Found in Concord, Massachusetts, Walden Pond is an excellent example of a “kettle hole.” As glaciers retreated 10,000-12,000 years ago, it resulted in the creation of the pond. The lake has a surface area of 61 acres. The deepest point is 102 feet. A shore 1.7 miles in length wraps around it, some of it a beach. Others descend steeply into the water from the trail surrounding it.
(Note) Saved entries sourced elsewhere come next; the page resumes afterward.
(* ===== verification/Path.v ===== *)
(** * path.go: a path of a connection

    A path has its own packet numbers, acknowledgements and congestion control.
    The state has the fields that the operations read or write; the congestion
    controller is any implementation of its interface.  The goroutine [run] only
    passes the timer on to the session and is left out, and so are the channels.
    What the path reads from its session is an argument. *)

From S2P Require Import Prelude Protocol ByteOrder WireFrames WireAck WireHeader Frame AckRecv MinMax RttStats SendAlgorithm AckSent.
From S2P Require Import ConnParams PacketNumberGenerator.

Definition minPathTimer : Duration := 10 * Millisecond.
Definition maxPathTimer : Duration := 1 * Second.
Definition SkipPacketAveragePeriodLength : PacketNumber := 500.

Record path {C : Type} := mkPath {
  pth_pathID : PathID;
  pth_sentPacketHandler : sentPacketHandler C;
  pth_receivedPacketHandler : receivedPacketHandler;
  pth_open : bool;
  pth_potentiallyFailed : bool;
  pth_packetNumberGenerator : packetNumberGenerator;
  pth_lastRcvdPacketNumber : PacketNumber;
  pth_largestRcvdPacketNumber : PacketNumber;
  pth_leastUnacked : PacketNumber;
  pth_lastNetworkActivityTime : Time
}.
Arguments path : clear implicits.

#[global] Instance eta_path C : Eta (path C) := fun p =>
  mkPath C (pth_pathID p) (pth_sentPacketHandler p) (pth_receivedPacketHandler p) (pth_open p)
    (pth_potentiallyFailed p) (pth_packetNumberGenerator p) (pth_lastRcvdPacketNumber p)
    (pth_largestRcvdPacketNumber p) (pth_leastUnacked p) (pth_lastNetworkActivityTime p).

Section Path.
Context {C : Type} `{SA : !SendAlgorithm C}.
Implicit Types (p : path C).

(** [setup] of a fresh path, with the controller it chose. *)
Definition path_setup (pathID : PathID) (version : VersionNumber) (cong : C) (onRTO : option (Time -> bool)) (now : Time) :
    path C :=
  mkPath C pathID (NewSentPacketHandler NewRTTStats cong onRTO) (NewReceivedPacketHandler version) true false
    (newPacketNumberGenerator SkipPacketAveragePeriodLength) 0 0 0 now.

Definition path_close p : path C := p <| pth_open := false |>.

Definition path_SendingAllowed p : bool := pth_open p && SendingAllowed (pth_sentPacketHandler p).

Definition path_GetStopWaitingFrame (force : bool) p : option StopWaitingFrame * path C :=
  let '(f, h) := GetStopWaitingFrame force (pth_sentPacketHandler p) in
  (f, p <| pth_sentPacketHandler := h |>).

(** The frame gets the path's ID after the handler has kept it: the pointer is
    shared, so the handler's [lastAck] has the ID too. *)
Definition path_GetAckFrame (now : Time) p : outcome (option AckFrame) * path C :=
  let '(o, h) := GetAckFrame (pth_receivedPacketHandler p) now in
  match o with
  | Ok (Some ack) =>
      let ack := mkAckFrame (pth_pathID p) (ack_LargestAcked ack) (ack_LowestAcked ack) (ack_AckRanges ack)
                   (ack_PacketReceivedTime ack) (ack_DelayTime ack) in
      let h := mkReceivedPacketHandler (rph_largestObserved h) (rph_lowerLimit h)
                 (rph_largestObservedReceivedTime h) (rph_packetHistory h) (rph_ackSendDelay h)
                 (rph_packetsReceivedSinceLastAck h) (rph_retransmittablePacketsReceivedSinceLastAck h)
                 (rph_ackQueued h) (rph_ackAlarm h) (Some ack) (rph_version h) (rph_packets h) in
      (Ok (Some ack), p <| pth_receivedPacketHandler := h |>)
  | _ => (o, p <| pth_receivedPacketHandler := h |>)
  end.

Definition path_GetClosePathFrame p : outcome ClosePathFrame :=
  match GetClosePathFrame (pth_receivedPacketHandler p) with
  | Ok f => Ok (mkClosePathFrame (pth_pathID p) (cp_LargestAcked f) (cp_LowestAcked f) (cp_AckRanges f))
  | o => o
  end.

(** [cryptoSetup] tells whether the session has one. *)
Definition path_idleTimeout (cryptoSetup handshakeComplete : bool) (cp : connectionParametersManager)
    (handshakeTimeout : Duration) p : Duration :=
  if cryptoSetup then
    if pth_open p && (negb (pth_pathID p =? 0) || handshakeComplete) then GetIdleConnectionStateLifetime cp
    else handshakeTimeout
  else Second.

(** The deadline the timer is reset to; the two readings of the clock. *)
Definition path_timer (idleTimeout : Duration) (now now' : Time) p : Time :=
  let deadline := Time_Add (pth_lastNetworkActivityTime p) idleTimeout in
  let ackAlarm := rph_GetAlarmTimeout (pth_receivedPacketHandler p) in
  let deadline := if negb (Time_IsZero ackAlarm) then ackAlarm else deadline in
  let lossTime := sph_GetAlarmTimeout (pth_sentPacketHandler p) in
  let deadline := if negb (Time_IsZero lossTime) then MinTime deadline lossTime else deadline in
  MinTime (MaxTime deadline (Time_Add now minPathTimer)) (Time_Add now' maxPathTimer).

(** When it holds, the session also schedules a PATHS frame. *)
Definition onRTO (lastSentTime : Time) p : bool * path C :=
  if Time_Before (pth_lastNetworkActivityTime p) lastSentTime
  then (true, p <| pth_potentiallyFailed := true |>)
  else (false, p).

Definition SetLeastUnacked (leastUnacked : PacketNumber) p : path C := p <| pth_leastUnacked := leastUnacked |>.

(** ** Receiving *)

(** A packet as the session gets it. *)
Record receivedPacket := mkReceivedPacket {
  rp_publicHeader : PublicHeader;
  rp_data : list Z;
  rp_rcvTime : Time
}.

Context (Open : list Z -> PacketNumber -> list Z -> outcome (list Z * EncryptionLevel)).

Definition with_number (hdr : PublicHeader) (pn : PacketNumber) : PublicHeader :=
  mkPublicHeader (hdr_Raw hdr) (hdr_ConnectionID hdr) (hdr_PathID hdr) (hdr_VersionFlag hdr)
    (hdr_ResetFlag hdr) (hdr_TruncateConnectionID hdr) (hdr_MultipathFlag hdr) (hdr_PacketNumberLen hdr)
    pn (hdr_VersionNumber hdr) (hdr_SupportedVersions hdr) (hdr_DiversificationNonce hdr).

(** [handlePacketImpl] up to the call of [handleFrames], which gets the frames;
    [None] is a packet on a closed path, which is ignored.  The readings of the
    clock are those of the received packet handler. *)
Definition path_receive (version : VersionNumber) (pkt : receivedPacket) (now now' : Time) :
    GoM (path C) (option (PublicHeader * list Frame)) :=
  p ← getS;
  if negb (pth_open p) then mret None
  else
    modifyS (fun p => if negb (Time_IsZero (rp_rcvTime pkt))
                      then p <| pth_lastNetworkActivityTime := rp_rcvTime pkt |> else p);;
    modifyS (fun p => p <| pth_potentiallyFailed := false |>);;
    let hdr := rp_publicHeader pkt in
    let hdr := with_number hdr (InferPacketNumber (hdr_PacketNumberLen hdr) (pth_largestRcvdPacketNumber p)
                                  (hdr_PacketNumber hdr)) in
    packet ← lift (Unpack Open version (hdr_Raw hdr) hdr (rp_data pkt));
    modifyS (fun p => p <| pth_lastRcvdPacketNumber := hdr_PacketNumber hdr |>
                        <| pth_largestRcvdPacketNumber :=
                             MaxPacketNumber (pth_largestRcvdPacketNumber p) (hdr_PacketNumber hdr) |>);;
    p ← getS;
    let '(o, h) := Handler_ReceivedPacket (pth_receivedPacketHandler p) (hdr_PacketNumber hdr)
                     (HasRetransmittableFrames (up_frames packet)) now now' in
    putS (p <| pth_receivedPacketHandler := h |>);;
    lift o;;
    mret (Some (hdr, up_frames packet)).
End Path.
On that trail, marked by granite posts, is a cabin that once belonged to Henry David Thoreau. This is Walden Pond’s main claim to fame- serving as the inspiration for and focus of Thoreau’s most famous work, Walden; or, Life in the Woods. The memoir details the two years he spent living in that cabin and watching the lake. He was commended both at the time and today for his appreciation of the land; he encouraged respecting nature despite the site being somewhat degraded.
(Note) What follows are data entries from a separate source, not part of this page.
Definition PackAckPacket : Pack packedPacket :=
  '(p, pth) ← getS;
  match pck_ackFrame p !! pth_pathID pth with
  | None => fail errNoAckFrame
  | Some ack =>
      let '(encLevel, sealer) := GetSealer crypto in
      let ph := getPublicHeader encLevel p pth in
      pack_modify (number_stop_waiting ph (pth_pathID pth));;
      '(p, _) ← getS;
      let frames := FAck ack :: match pck_stopWaiting p !! pth_pathID pth with Some f => [FStopWaiting f] | None => [] end in
      pack_modify (clear_stop_waiting (pth_pathID pth));;
      pack_modify (clear_ack (pth_pathID pth));;
      raw ← writeAndSealPacket ph frames sealer;
      mret (mkPackedPacket (hdr_PacketNumber ph) raw frames encLevel)
  end.

Definition PackHandshakeRetransmission (packet : Packet) : Pack packedPacket :=
  if decide (pkt_EncryptionLevel packet = EncryptionForwardSecure) then fail errForwardSecureHandshake
  else
    sealer ← lift (GetSealerWithEncryptionLevel crypto (pkt_EncryptionLevel packet));
    '(p, pth) ← getS;
    match pck_stopWaiting p !! pth_pathID pth with
    | None => fail errNoStopWaiting
    | Some f =>
        let ph := getPublicHeader (pkt_EncryptionLevel packet) p pth in
        let f := mkStopWaitingFrame (sw_LeastUnacked f) (hdr_PacketNumberLen ph) (hdr_PacketNumber ph) in
        let frames := FStopWaiting f :: pkt_Frames packet in
        pack_modify (clear_stop_waiting (pth_pathID pth));;
        raw ← writeAndSealPacket ph frames sealer;
        mret (mkPackedPacket (hdr_PacketNumber ph) raw frames (pkt_EncryptionLevel packet))
    end.

Definition packCryptoPacket : Pack packedPacket :=
  '(p, pth) ← getS;
  let '(encLevel, sealer) := GetSealerForCryptoStream crypto in
  let publicHeader := getPublicHeader encLevel p pth in
  publicHeaderLength ← lift (PublicHeader_GetLength publicHeader (pck_perspective p));
  let maxLen := u64 (MaxPacketSize - Overhead sealer - NonForwardSecurePacketSizeReduction - publicHeaderLength) in
  frame ← pack_framer (PopCryptoStreamFrame maxLen);
  match frame with
  | None => panic "nil pointer dereference"
  | Some frame =>
      raw ← writeAndSealPacket publicHeader [FStream frame] sealer;
      mret (mkPackedPacket (hdr_PacketNumber publicHeader) raw [FStream frame] encLevel)
  end.

(** Control frames from the end of the list, while they fit: those taken, and the
    length. *)
Fixpoint pop_control_frames (maxFrameSize payloadLength : ByteCount) (reversed : list Frame) : Pack (list Frame * ByteCount) :=
  match reversed with
  | [] => mret ([], payloadLength)
  | frame :: rest =>
      '(p, _) ← getS;
      minLength ← lift (Frame_MinLength frame (pck_version p));
      if maxFrameSize <? u64 (payloadLength + minLength) then mret ([], payloadLength)
      else
        pack_modify (fun p => p <| pck_controlFrames := rev rest |>);;
        '(taken, l) ← pop_control_frames maxFrameSize (u64 (payloadLength + minLength)) rest;
        mret (frame :: taken, l)
  end.

(** The BLOCKED frames become control frames of the next packet. *)
Definition queue_blocked_frames (p : packetPacker) : packetPacker :=
  let f := pck_streamFramer p in
  p <| pck_controlFrames := pck_controlFrames p ++ map FBlocked (sfr_blockedFrameQueue f) |>
    <| pck_streamFramer := f <| sfr_blockedFrameQueue := [] |> |>.

(** The last STREAM frame of the packet goes without its length. *)
Fixpoint omit_last_length (fs : list StreamFrame) : list StreamFrame :=
  match fs with
  | [] => []
  | [f] => [f <| sf_DataLenPresent := false |>]
  | f :: fs => f :: omit_last_length fs
  end.

Definition frame_length (version : VersionNumber) (f : option Frame) : outcome ByteCount :=
  match f with Some f => Frame_MinLength f version | None => Ok 0 end.

Definition composeNextPacket (maxFrameSize : ByteCount) (canSendStreamFrames : bool) : Pack (list Frame) :=
  '(p, pth) ← getS;
  let stopWaiting := FStopWaiting <$> pck_stopWaiting p !! pth_pathID pth in
  let ack := FAck <$> pck_ackFrame p !! pth_pathID pth in
  l1 ← lift (frame_length (pck_version p) stopWaiting);
  l2 ← lift (frame_length (pck_version p) ack);
  let payloadFrames := option_list stopWaiting ++ option_list ack in
  '(taken, payloadLength) ← pop_control_frames maxFrameSize (u64 (l1 + l2)) (rev (pck_controlFrames p));
  let payloadFrames := payloadFrames ++ taken in
  if maxFrameSize <? payloadLength then fail (errPayloadTooLarge payloadLength maxFrameSize)
  else if negb canSendStreamFrames then mret payloadFrames
  else
    fs ← pack_framer (PopStreamFrames (u64 (u64 (maxFrameSize + 2) - payloadLength)));
    pack_modify queue_blocked_frames;;
    mret (payloadFrames ++ map FStream (omit_last_length fs)).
It’s not hard to see why Thoreau chose Walden Pond for his experiment. Aside from taking inspiration from the story of Zilpah White, the area was filled with pure, icy waters. In the winter, the “Ice King” of Boston, Fredric Tudor, would harvest the ice. Thoreau described it as seeing “the sweltering inhabitants of Charleston and New Orleans, of Madras and Bombay and Calcutta, drink at my well… the pure Walden water is mingled with the sacred water of the Ganges.”
In the book, Thoreau also paid tribute to local legends surrounding the lake. Noticing how the shore was particularly resilient, he asked some locals for information. He later wrote:
“My townsmen have all heard the tradition- the oldest people tell me that they heard it in their youth- that anciently the Indians were holding a pow-wow upon a hill here, which rose as high into the heavens as the pond now sinks deep into the earth, and they used much profanity, as the story goes, though this vice is one of which the Indians were never guilty, and while they were thus engaged the hill shook and suddenly sank, and only one old squaw, named Walden, escaped, and from her the pond was named. It has been conjectured that when the hill shook these stones rolled down its side and became the present shore.”
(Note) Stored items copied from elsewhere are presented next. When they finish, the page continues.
(* ===== verification/Session.v ===== *)
(** * session.go and path_manager.go: the frames of a packet and the paths

    The state of a session has its paths, the packer with the stream framer, the
    streams and the flow control manager that they share, the packets it has put
    aside and what it remembers for its run loop.  The session's RTT statistics are
    those of the initial path, shared with the flow control manager; the two maps of
    the remote RTTs are one map.

    Readings of the clock, random numbers and the orders in which Go visits a map
    come from functions of a counter that every use advances; these and the sockets
    are an interface, [Env].  The packets written are kept.  The congestion controllers of the paths are
    independent of each other here. *)

From S2P Require Import Prelude Protocol ByteOrder WireFrames WireAck WireHeader Frame AckRecv MinMax RttStats SendAlgorithm AckSent Handshake.
From S2P Require Import Float ConnParams FlowControl StreamFrameSorter Stream StreamsMap StreamFramer PacketNumberGenerator Path PacketPacker Routing.

Definition MaxUndecryptablePackets : Z := 10.
Definition PublicResetTimeout : Duration := 500 * Millisecond.
Definition MaxSessionUnprocessedPackets : Z := DefaultMaxCongestionWindow.
Definition Minute : Duration := 60 * Second.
The area surrounding the lake was designated a protected area in 1990, although the lake and cabin were registered as a National Historic Landmark in 1962. Walden Pond is also the namesake for Walden Media, an American film company. It appears in the 2015 video game Fallout 4, with Thoreau’s cabin preserved. Two years later, Walden, a game would release. This title challenged players to recreate Thoreau’s life and was released to positive reviews after over ten years in development.
Nature is inspirational. This was established long before Thoreau took to his cabin to write his magnum opus. But sometimes, the legacy attached to a part of nature can be equally inspiring. Walden Pond is beautiful, and Thoreau was quick to point that out in his book.
“I have spent many an hour, when I was younger, floating over its surface as the zephyr willed, having paddled my boat to the middle, and lying on my back across the seats, in a summer forenoon, dreaming awake, until I was aroused by the boat touching the sand, and I arose to see what shore my fates had impelled me to; days when idleness was the most attractive and productive industry.”